(Materials provided begins)
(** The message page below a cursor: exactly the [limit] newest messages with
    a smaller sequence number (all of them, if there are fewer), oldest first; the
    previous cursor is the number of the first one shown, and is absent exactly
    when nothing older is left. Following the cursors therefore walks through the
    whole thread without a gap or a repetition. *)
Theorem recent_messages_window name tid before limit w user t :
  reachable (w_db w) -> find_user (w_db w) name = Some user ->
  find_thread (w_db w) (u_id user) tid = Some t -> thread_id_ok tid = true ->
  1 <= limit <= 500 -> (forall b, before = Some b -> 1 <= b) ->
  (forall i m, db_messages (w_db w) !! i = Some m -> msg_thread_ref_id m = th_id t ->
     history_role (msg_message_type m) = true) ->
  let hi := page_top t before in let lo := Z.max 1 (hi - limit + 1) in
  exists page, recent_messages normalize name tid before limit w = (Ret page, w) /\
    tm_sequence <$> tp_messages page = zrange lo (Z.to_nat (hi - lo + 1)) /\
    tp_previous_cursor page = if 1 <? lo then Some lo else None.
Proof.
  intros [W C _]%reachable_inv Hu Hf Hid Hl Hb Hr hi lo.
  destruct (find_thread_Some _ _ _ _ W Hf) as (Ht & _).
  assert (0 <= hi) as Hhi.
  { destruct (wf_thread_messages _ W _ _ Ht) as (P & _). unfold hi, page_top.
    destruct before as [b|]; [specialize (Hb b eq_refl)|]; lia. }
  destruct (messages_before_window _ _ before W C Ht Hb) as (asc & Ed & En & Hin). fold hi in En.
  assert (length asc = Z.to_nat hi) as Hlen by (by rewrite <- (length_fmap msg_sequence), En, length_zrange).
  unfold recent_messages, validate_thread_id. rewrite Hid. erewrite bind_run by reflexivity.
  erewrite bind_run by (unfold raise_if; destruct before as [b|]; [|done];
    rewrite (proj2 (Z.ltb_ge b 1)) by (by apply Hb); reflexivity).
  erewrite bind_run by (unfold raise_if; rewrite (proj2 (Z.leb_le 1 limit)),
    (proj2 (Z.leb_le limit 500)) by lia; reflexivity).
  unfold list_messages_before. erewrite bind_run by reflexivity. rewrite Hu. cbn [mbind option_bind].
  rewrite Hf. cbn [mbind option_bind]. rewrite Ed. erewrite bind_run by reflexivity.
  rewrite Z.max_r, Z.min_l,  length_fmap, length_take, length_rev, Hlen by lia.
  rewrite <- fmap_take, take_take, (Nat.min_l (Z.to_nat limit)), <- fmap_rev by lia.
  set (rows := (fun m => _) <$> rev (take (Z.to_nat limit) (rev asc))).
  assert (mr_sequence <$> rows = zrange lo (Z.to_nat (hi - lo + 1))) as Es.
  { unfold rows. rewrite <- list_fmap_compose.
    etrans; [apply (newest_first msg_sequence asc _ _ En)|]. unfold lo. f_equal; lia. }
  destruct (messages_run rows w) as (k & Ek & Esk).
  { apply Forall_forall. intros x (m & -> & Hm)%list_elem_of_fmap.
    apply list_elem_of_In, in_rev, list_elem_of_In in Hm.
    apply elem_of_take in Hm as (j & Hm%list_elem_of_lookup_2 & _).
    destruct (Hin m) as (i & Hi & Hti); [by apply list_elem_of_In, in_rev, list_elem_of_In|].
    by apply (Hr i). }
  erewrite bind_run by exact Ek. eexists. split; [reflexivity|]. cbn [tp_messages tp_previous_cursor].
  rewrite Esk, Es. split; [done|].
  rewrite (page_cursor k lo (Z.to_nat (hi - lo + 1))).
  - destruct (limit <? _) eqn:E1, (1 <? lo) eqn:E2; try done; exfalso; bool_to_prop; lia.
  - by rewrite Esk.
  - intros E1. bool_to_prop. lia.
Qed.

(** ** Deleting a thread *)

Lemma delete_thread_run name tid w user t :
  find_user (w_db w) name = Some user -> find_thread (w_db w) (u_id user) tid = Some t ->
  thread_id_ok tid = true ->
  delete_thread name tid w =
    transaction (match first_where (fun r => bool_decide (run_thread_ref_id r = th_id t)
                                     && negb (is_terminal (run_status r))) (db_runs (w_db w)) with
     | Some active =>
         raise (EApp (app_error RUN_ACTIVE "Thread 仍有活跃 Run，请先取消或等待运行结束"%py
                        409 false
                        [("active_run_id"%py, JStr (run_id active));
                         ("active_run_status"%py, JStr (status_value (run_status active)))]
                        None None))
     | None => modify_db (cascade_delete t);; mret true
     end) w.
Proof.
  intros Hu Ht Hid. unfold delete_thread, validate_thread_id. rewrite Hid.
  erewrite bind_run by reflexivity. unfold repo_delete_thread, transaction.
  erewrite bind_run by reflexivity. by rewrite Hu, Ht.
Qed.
(Materials provided ends)
__Problem requirements__: From the listing above, copy every line that holds the string "number".

__Solution to this problem__:
    a smaller sequence number (all of them, if there are fewer), oldest first; the
    previous cursor is the number of the first one shown, and is absent exactly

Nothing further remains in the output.